Dans un rapport, Tencent considère que l'intelligence artificielle nécessite l'expertise de millions d'ingénieurs. Soit un nombre bien plus important que les 300 000 spécialistes comptabilisés à l'heure actuelle par l'entreprise chinoise.

Les ingénieurs sont-ils suffisamment nombreux pour soutenir les ambitions des sociétés dans le domaine de l’intelligence artificielle ? Non, si l’on en croit Tencent. L’entreprise chinoise basée à Shenzhen s’est penchée sur la question et estime que le marché de l’emploi a besoin de davantage de spécialistes de l’IA que les effectifs recensés actuellement.
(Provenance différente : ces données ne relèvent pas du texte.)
(** * Identity gateway: token verification, authorization guard and
      admin orchestration

    A shallow embedding of [backend/app/auth.py], [backend/app/config.py],
    [backend/app/keycloak_admin.py] and the user-creation endpoint of
    [backend/app/routes/users.py], together with the properties of the
    gateway that the specification states about them.

    Python values that come out of [json.loads] / [response.json()] are
    modelled by the type [json]; Python exceptions by the type [exn]; code
    that talks to the identity authority by a state-and-exception monad
    over an arbitrary authority. *)

From Stdlib Require Import ZArith List String Ascii Bool Lia.
From Stdlib Require Import FunInd Recdef.
Import ListNotations.

Local Open Scope list_scope.
Local Open Scope string_scope.

(* ================================================================== *)
(** * Python strings *)
(* ================================================================== *)

Module PyStr.

(** [strip_prefix p s] is [Some r] exactly when [s = p ++ r]. *)
Fixpoint strip_prefix (p s : string) : option string :=
  match p, s with
  | EmptyString, _ => Some s
  | String a p', String b s' =>
      if Ascii.eqb a b then strip_prefix p' s' else None
  | String _ _, EmptyString => None
  end.

(** [s.startswith(p)] *)
Definition startswith (s p : string) : bool :=
  match strip_prefix p s with Some _ => true | None => false end.

(** [p in s] for two strings: [p] occurs in [s] as a substring. *)
Fixpoint contains (p s : string) : bool :=
  startswith s p ||
  match s with
  | EmptyString => false
  | String _ s' => contains p s'
  end.

(** The declarative reading of "the substring [p] occurs in [s]". *)
Definition occurs (p s : string) : Prop :=
  exists a b, s = a ++ p ++ b.

(** [s.replace(old, new)] for a non-empty [old]: CPython scans from the
    left; at each position where [old] starts it emits [new] and resumes
    after the occurrence, otherwise it copies one character. *)
Function replace_ne (old new s : string) {measure String.length s} : string :=
  match s with
  | EmptyString => EmptyString
  | String c s' =>
      match old with
      | EmptyString => s
      | String _ _ =>
          match strip_prefix old s with
          | Some rest => new ++ replace_ne old new rest
          | None => String c (replace_ne old new s')
          end
      end
  end.
Proof.
  - intros old new s c s' -> o old' -> rest E.
    assert (L : forall p t r, strip_prefix p t = Some r ->
              (String.length r + String.length p = String.length t)%nat).
    { induction p as [|a p IH]; intros [|b t] r; simpl; intros F;
        try discriminate; try (injection F as <-; simpl; lia).
      destruct (Ascii.eqb a b); [|discriminate].
      apply IH in F. lia. }
    apply L in E. simpl in *. lia.
  - intros; simpl; lia.
Defined.

(** [s.replace("", new)] puts [new] before every character and at the
    end. *)
Fixpoint intersperse (new s : string) : string :=
  match s with
  | EmptyString => new
  | String c s' => new ++ String c (intersperse new s')
  end.
(** * PowerManagementBoard: command dispatch, battery state machine, protocol gateway

    A shallow embedding of the coordination core of the board firmware:
    - [Command] (kind, task sub-code, optional owned payload);
    - [Battery]: [BatterySM] with its state table, [TransitionState] and
      [HandleCommand] (BatterySM.cpp / BatterySM.hpp);
    - [Tasks]: the [HandleCommand] dispatchers of BMSTask, TelemetryTask and
      FlightTask, and the start-up of FlightTask::Run;
    - [Gateway]: PMBProtocolTask's handlers of decoded command and control
      envelopes;
    - [Samples]: concrete machines, commands and envelopes;
    - [BatteryFacts], [TaskFacts], [GatewayFacts]: the properties.

    Stateful code is written in a small monad [M S A] that threads the object
    state [S], accumulates the trace of observable calls and may halt on a
    failed SOAR_ASSERT. *)

From Stdlib Require Import ZArith List Bool Lia Arith.
From Stdlib Require Import Init.Byte.
Import ListNotations.

(* ------------------------------------------------------------------------- *)
(** * Machine integers *)

(** Conversion to [uint16_t] (wrap-around modulo 2^16). *)
Definition to_uint16 (z : Z) : Z := (z mod 65536)%Z.

(* ------------------------------------------------------------------------- *)
(** * Command *)

(** GLOBAL_COMMANDS.  The enum is declared in Command.hpp, which is not part
    of the sources; the enumerators are those the sources switch on or
    construct, and [GLOBAL_COMMAND_other] stands for the remaining ones. *)
Inductive GLOBAL_COMMANDS : Type :=
| COMMAND_NONE
| TASK_SPECIFIC_COMMAND
| DATA_COMMAND
| CONTROL_ACTION
| REQUEST_COMMAND
| HEARTBEAT_COMMAND
| TELEMETRY_CHANGE_PERIOD
| GLOBAL_COMMAND_other (code : nat).

Definition GLOBAL_COMMANDS_eqb (a b : GLOBAL_COMMANDS) : bool :=
  match a, b with
  | COMMAND_NONE, COMMAND_NONE => true
  | TASK_SPECIFIC_COMMAND, TASK_SPECIFIC_COMMAND => true
  | DATA_COMMAND, DATA_COMMAND => true
  | CONTROL_ACTION, CONTROL_ACTION => true
  | REQUEST_COMMAND, REQUEST_COMMAND => true
  | HEARTBEAT_COMMAND, HEARTBEAT_COMMAND => true
  | TELEMETRY_CHANGE_PERIOD, TELEMETRY_CHANGE_PERIOD => true
  | GLOBAL_COMMAND_other m, GLOBAL_COMMAND_other n => Nat.eqb m n
  | _, _ => false
  end.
La compagnie asiatique estime que les «  chercheurs et praticiens » spécialisés dans ce champ de recherche sont à peu près 300 000 dans le monde. Or, le géant chinois — dont les revenus continuent de croître, dopés par les jeux mobiles — considère que les besoins ne sont pas du tout couverts : nous aurions besoin que des « millions » d’individus fassent de l’intelligence artificielle leur thème de prédilection.

Les salaires s’envolent

Bien que cette évaluation puisse sembler exagérée, elle s’inscrit malgré tout dans une tendance générale : les entreprises technologiques évoquent régulièrement la difficulté qu’ils ont à embaucher des spécialistes de ce secteur. La conséquence de cette pénurie de main d’œuvre est évidente : les salaires s’envolent, jusqu’à atteindre parfois des millions de dollars en incluant les bonus de toutes sortes.
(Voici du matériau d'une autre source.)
(** X9: the listener methods.  [add_status_listener(callback)] is
    [add_status_listener(callback, True)]; with [spawn] given, the call on
    the socket has the arguments callback, spawn in that order;
    [remove_status_listener(callback)] is the socket's of the same name on
    [callback].  Each is that one call and nothing else, returns None
    whatever the socket returns, and passes an exception on. *)
Theorem listener_methods_forward `{Foreign} (w : world) (self : loc)
    (s callback : value) :
  inst_attr w self "_socket" = Some s →
  BaseController.add_status_listener self callback None w
    = BaseController.add_status_listener self callback (Some (VBool true)) w ∧
  (∀ spawn,
     BaseController.add_status_listener self callback (Some spawn) w
     = (let op := CallMethod s "add_status_listener" [callback; spawn] in
        match foreign op (heap w) (ext w) with
        | (r, h, x) => (discard r, after w op h x)
        end)) ∧
  BaseController.remove_status_listener self callback w
    = (let op := CallMethod s "remove_status_listener" [callback] in
       match foreign op (heap w) (ext w) with
       | (r, h, x) => (discard r, after w op h x)
       end).
Proof.
  intros Hs. split; [reflexivity|]. split.
  - intros spawn. by apply forward_discard.
  - by apply forward_discard.
Qed.

Lemma listener_methods_forward_witness :
  @inst_attr reachable w_controller 2%positive "_socket"
    = Some (VRef 1%positive) ∧
  @BaseController.add_status_listener reachable 2%positive (VRef 9%positive)
     None w_controller
    = (Returns VNone,
       after w_controller
         (CallMethod (VRef 1%positive) "add_status_listener"
            [VRef 9%positive; VBool true])
         (heap w_controller) []) ∧
  @BaseController.remove_status_listener reachable 2%positive
     (VRef 9%positive) w_controller
    = (Returns VNone,
       after w_controller
         (CallMethod (VRef 1%positive) "remove_status_listener"
            [VRef 9%positive])
         (heap w_controller) []).
Proof.
  assert (Hown : @inst_attr reachable w_controller 2%positive "_socket"
                 = Some (VRef 1%positive)) by (vm_compute; reflexivity).
  destruct (@listener_methods_forward reachable w_controller 2%positive
              (VRef 1%positive) (VRef 9%positive) Hown)
    as (Hdefault & Hadd & Hremove).
  split; [exact Hown|]. split.
  - rewrite Hdefault, (Hadd (VBool true)). vm_compute; reflexivity.
  - rewrite Hremove. vm_compute; reflexivity.
Defined.

(** ** Calls in sequence *)

Section sequences.
Context `{Foreign}.




End sequences.




Example sequence_on_reachable :
  @run_ops reachable 2%positive
     [op_send (VStr "GETINFO version") None; op_get_socket; op_recv; op_close]
     w_controller
  = (Returns [VNone; VRef 1%positive; VStr "250 OK"; VNone],
     @World reachable (heap w_controller)
       [VStr "GETINFO version"; VBool false]
       (log w_controller
        ++ [Call (CallMethod (VRef 1%positive) "send"
                    [VStr "GETINFO version"; VBool false]);
            Call (CallMethod (VRef 1%positive) "recv" []);
            Call (CallMethod (VRef 1%positive) "close" [])])).
Proof. vm_compute; reflexivity. Qed.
D’ailleurs, sur les 300 000 ingénieurs recensés dans son rapport, l’entreprise estime que seuls 200 000 sont effectivement employés ; les autres en sont encore à l’étape des études et ne sont pas pleinement disponibles pour le marché professionnel — il arrive aussi que certains aient la double casquette, à l’instar de ces chercheuses qui veulent éradiquer les biais dans les traitements effectués par les IA.

Un arbre de recherche.

Plusieurs observateurs de l’industrie estiment que l’IA ne peut pas s’imposer si elle n’est pas adoptée par suffisamment d’entreprises. Pour Tencent, la démocratisation de cette technologie doit passer par une étape incontournable, celle de l’éducation.

Par ailleurs, le rapport de Tencent spécule également sur la concurrence qui devrait être exacerbée au niveau international à mesure que l’intelligence artificielle va prendre de plus en plus d’ampleur.
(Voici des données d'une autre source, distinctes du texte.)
(** * Stack-trace capture of the Dart VM (runtime/lib/stacktrace.cc)

    A shallow embedding of [runtime/lib/stacktrace.cc] and proofs about it.

    - Machine words are [Z] with the wrap-around written out; raw memory
      is a list of bytes (each a [Z] in [0, 256)), words being laid out
      least significant byte first.
    - A thread's stack is the list of frames the [StackFrameIterator]
      yields, innermost first.
    - [ASSERT] is fatal: a computation either returns or stops at a failed
      assertion ([outcome]).  The one piece of thread state the file
      changes, the depth of open [NoSafepointScope]s, is threaded through
      the monad [M], together with a record of every [memmove] performed.
    - [StackTraceUtils::CountFrames], [CollectFrames] and
      [CollectFramesLazy] live in vm/stack_trace.cc; the selector is
      embedded over an arbitrary implementation of them
      ([StackTraceUtils]) and, where their behaviour matters, over the one
      the specification describes ([SpecStackTraceUtils]). *)

From Stdlib Require Import ZArith String Lia.
From stdpp Require Import base list.

Local Open Scope Z_scope.

(** ** Outcomes: a fatal assertion or a result *)

Inductive outcome (A : Type) : Type :=
| Returned (a : A)
| AssertionFailed (condition : string).

Arguments Returned {A} a.
Arguments AssertionFailed {A} condition.
Lemma sort_pairs_sorted l : Sorted keyLe (sort_pairs l).
Proof.
  induction l as [| [k v] l IH]; simpl; [constructor |].
  now apply insert_by_key_sorted.
Qed.

(** The instance sorts the keys and permutes the values with them. *)
Lemma insertion_sort_by_key_spec keys values :
  let '(keys', values') := insertion_sort_by_key keys values in
  Sorted keyLe (combine keys' values') /\
  Permutation (combine keys' values') (combine keys values).
Proof.
  unfold insertion_sort_by_key.
  assert (E : forall l : list (Z * Z), combine (map fst l) (map snd l) = l).
  { induction l as [| [a b] l IH]; simpl; [reflexivity | now rewrite IH]. }
  rewrite E. split; [apply sort_pairs_sorted | apply sort_pairs_perm].
Qed.

(** ** Which velocity buffer each step integrates with *)

(** The brute-force step integrates with the velocities it started from:
    after the swap they are in [dev_vel2], the ones it computed in
    [dev_vel1]. *)
Lemma stepSimulationNaive_integrates_previous dt d d' :
  stepSimulationNaive dt d = Ok d' ->
  dev_vel2 d' = dev_vel1 d /\
  launch (blocksPerGrid d) (kernUpdatePos (numObjects d) dt (dev_vel2 d'))
         (dev_pos d) = Ok (dev_pos d').
Proof.
  unfold stepSimulationNaive. intros H. inv_binds. injection H as <-.
  cbn. split; [reflexivity | assumption].
Qed.

(** The scattered step integrates with the velocities its evaluator has
    just written, which the swap leaves in [dev_vel1]. *)
Lemma stepSimulationScatteredGrid_integrates_new sort dt d d' :
  stepSimulationScatteredGrid sort dt d = Ok d' ->
  launch (blocksPerGrid d) (kernUpdatePos (numObjects d) dt (dev_vel1 d'))
         (dev_pos d) = Ok (dev_pos d').
Proof.
  unfold stepSimulationScatteredGrid. intros H.
  destruct (scatteredAfterIdentify sort d) as [d4 |] eqn:E4;
    cbn [bind] in H; [| discriminate].
  apply scatteredAfterIdentify_frame in E4 as (ai & gi & st & en & ->).
  inv_binds. injection H as <-. cbn in *. assumption.
Qed.

(** The coherent step integrates the reordered copy of the positions with
    the velocities its evaluator has just written into [dev_vel1]. *)
Lemma stepSimulationCoherentGrid_integrates_new sort dt d d' :
  stepSimulationCoherentGrid sort dt d = Ok d' ->
  exists pc vc,
    launch (blocksPerGrid d)
      (kernPropogateCoherency (numObjects d) (dev_particleArrayIndices d')
         (dev_pos d) (dev_vel1 d))
      (dev_pos_co d, dev_vel_co d) = Ok (pc, vc) /\
    launch (blocksPerGrid d) (kernUpdatePos (numObjects d) dt (dev_vel1 d'))
           pc = Ok (dev_pos d').
Proof.
  unfold stepSimulationCoherentGrid. intros H.
  destruct (coherentAfterIdentify sort d) as [d4 |] eqn:E4;
    cbn [bind] in H; [| discriminate].
  apply coherentAfterIdentify_frame in E4 as (ai & gi & st & en & ->).
  destruct (launch _ (kernPropogateCoherency _ _ _ _) _) as [[pc vc] |] eqn:Ep;
    cbn [bind] in H; [| discriminate].
  inv_binds. injection H as <-. cbn in *.
  exists pc, vc. split; assumption.
Qed.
L’entreprise considère que les États-Unis, le Japon, le Royaume-Uni et la Chine seront des acteurs-clés de cette compétition. L’oncle Sam est déjà loin devant ses concurrents, note Tencent, car le pays bénéficie d’une certaine avance et a la chance d’abriter davantage d’universités et de startups spécialisées que ses homologues.

Les observations de Tencent sur la situation du marché de l’emploi concernant l’IA mais aussi le fait que l’entreprise chinoise ne liste pas la France comme l’un des pays pouvant prétendre à une place de leader dans ce marché inspireront peut-être les travaux de Cédric Villani ; en effet, le député est en train de conduire une mission sur l’intelligence artificielle pour le compte du gouvernement.

« L’IA, c’est l’une des transformations les plus majeures, les plus radicales de ces dix prochaines années », observait Mounir Mahjoubi, le secrétaire d’État au Numérique. « Les États qui arriveront à maîtriser ces technologies auront un avantage pour le siècle à venir », ajoutait-il. Il faut donc que la France soit au rendez-vous, surtout que « la recherche française est très active sur ce sujet », selon Cédric Villani.